E.W. "Al" Thrasher
Status: Funded - Open
BACKGROUND: Approximately one million babies die every year, and many more sustain life-long disabilities from neonatal encephalopathy in low-and middle-income countries (LMICs). Unlike in high-income countries, cooling therapy is not effective in LMICs and may cause more harm. GAP: Erythropoietin is neuroprotective in preclinical models when used without hypothermia. A recent meta-analysis of Erythropoietin monotherapy (i.e. without hypothermia) in babies with neonatal encephalopathy including a total of 348 babies reported a reduction (Risk Ratio 0.62 (95% CI 0.40 to 0.98) in death or disability at 18 months. Hence as definitive trial of Erythropoietin is now warranted. HYPOTHESIS: Erythropoietin monotherapy will reduce the death or disability at 18-22 months after moderate or severe neonatal encephalopathy in term babies in LMICs. Method: Multi-country double-blind randomised controlled trial recruiting 504 full term babies from tertiary neonatal intensive care units in India, Sri Lanka and Bangladesh.
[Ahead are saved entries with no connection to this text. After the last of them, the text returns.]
Lemma parseDigits_range bs n r : 0 <= n -> parseDigits bs n = Ret r -> 0 <= r.
Proof.
  revert n. induction bs as [|c bs IH]; intros n Hn; simpl; [by intros [= <-]|].
  unfold digit, between. destruct (_ && _) eqn:Ed; [|done]. case_match; [done|]. apply IH. zcases.
Qed.
Lemma ParseUint_range bs r : ParseUint bs = Ret r -> 0 <= r.
Proof. destruct bs; [done|]. by apply parseDigits_range. Qed.
Lemma ParseInt_range s x : ParseInt s = Ret x -> inS 64 x.
Proof.
  unfold ParseInt. destruct (bytes_of s) as [|c bs]; [done|]. intros E.
  apply bind_Ret_inv in E as (un & Hu & E).
  apply ParseUint_range in Hu.
  destruct (byteZ c =? 0x2D); simpl in E.
  - destruct (Z.ltb_spec (2 ^ 63) un); [done|]. injection E as <-. unfold inS, minS, maxS. simpl. lia.
  - destruct (Z.leb_spec (2 ^ 63) un); [done|]. injection E as <-. unfold inS, minS, maxS. simpl. lia.
Qed.
Lemma toInt64Loose_range v x : int_value v -> toInt64Loose v = Ret x -> inS 64 x.
Proof.
  destruct v; try done; simpl; try (by intros ? [= <-]); intros _.
  - case_match; [done|]. intros [= <-]. unfold f64_to_int64.
    case_match; [apply f64_to_int64_oob_range|]. case_match; [|apply f64_to_int64_oob_range].
    unfold inS. zcases.
  - intros E. apply mapErr_Ret_inv in E. by eapply ParseInt_range.
Qed.

Lemma native_canonical w e x : inS (bits w) x ->
  exists bs, Encode (integerCodec w e) (native w x) = Ret bs /\
    Decode (integerCodec w e) bs = Ret (native w x, zlen bs).
Proof.
  intros Hx. rewrite encode_native by done. eexists. split; [done|].
  unfold zlen. rewrite decode_eq. unfold zlen. rewrite length_put, Z.ltb_irrefl.
  rewrite take_ge by (rewrite length_put; lia).
  rewrite get_put_id, wrapS_wrapU by (first [apply bits_pos | exact Hx
    | apply wrapU_range; pose proof (bits_pos w); lia]). done.
Qed.

(** The key under which a variant's alternative is registered is exactly
    the value the discriminator codec decodes for it, so the lookups of
    [Encode] and [Decode] find it. *)
Theorem discriminant_keys_canonical (discName : string) (raw key : value) (disc : Codec) :
  int_value raw -> PrimitiveByName discName = Ret disc ->
  parseDiscriminantValue discName raw = Ret key ->
  exists bs, Encode disc key = Ret bs /\ Decode disc bs = Ret (key, zlen bs).
Proof.
  intros Hraw Hd. unfold parseDiscriminantValue.
  repeat case_bool_decide; try done.
  - intros E. apply bind_Ret_inv in E as (f & _ & E). apply bind_Ret_inv in E as (x & Hx & E).
    injection E as <-. assert (inS 16 x).
    { unfold toInt16 in Hx. simpl in Hx. case_match; [done|]. injection Hx as <-. by apply wrapS_range. }
    rewrite !elem_of_cons, elem_of_nil in *.
    destruct H0 as [-> | [-> | []]]; injection Hd as <-; [apply (native_canonical W16 BE)|apply (native_canonical W16 LE)]; done.
  - intros E. apply bind_Ret_inv in E as (f & _ & E). apply bind_Ret_inv in E as (x & Hx & E).
    injection E as <-. assert (inS 32 x).
    { unfold toInt32 in Hx. simpl in Hx. case_match; [done|]. injection Hx as <-. by apply wrapS_range. }
    rewrite !elem_of_cons, elem_of_nil in *.
    destruct H1 as [-> | [-> | []]]; injection Hd as <-; [apply (native_canonical W32 BE)|apply (native_canonical W32 LE)]; done.
  - intros E. apply bind_Ret_inv in E as (f & Hf & E). injection E as <-.
    apply toInt64Loose_range in Hf; [|done]. rewrite !elem_of_cons, elem_of_nil in *.
    destruct H2 as [-> | [-> | []]]; injection Hd as <-; [apply (native_canonical W64 BE)|apply (native_canonical W64 LE)]; done.
  - intros E. apply bind_Ret_inv in E as (f & _ & E). case_match; [done|]. injection E as <-.
    subst discName. injection Hd as <-. by eexists.
  - intros E. subst discName. injection Hd as <-.
    assert (exists b, key = VBool b) as [b ->].
    { destruct raw; try done; simpl in E; try (injection E as <-; by eexists).
      apply bind_Ret_inv in E as (b & _ & E). injection E as <-. by eexists. }
    by destruct b; eexists.
Qed.
End Theorems.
Babies with moderate or severe encephalopathy on a structured neurological examination performed between 1 and 6 hours of birth will be randomly allocated to 500 U/kg of subcutaneous Erythropoietin (first dose will be given within 6 hours of birth) or placebo until day 9. Magnetic resonance imaging and spectroscopy will be performed at 2 week and neurodevelopmental outcomes will be assessed at 18 months using Bayley scales of infant and toddler development (Version IV). IMPACT: Erythropoietin is widely available in LMIC and is inexpensive. If Erythropoietin improves outcomes after neonatal encephalopathy, it can be readily used in LMIC as a clinical treatment leading to a substantial reduction in death or disability.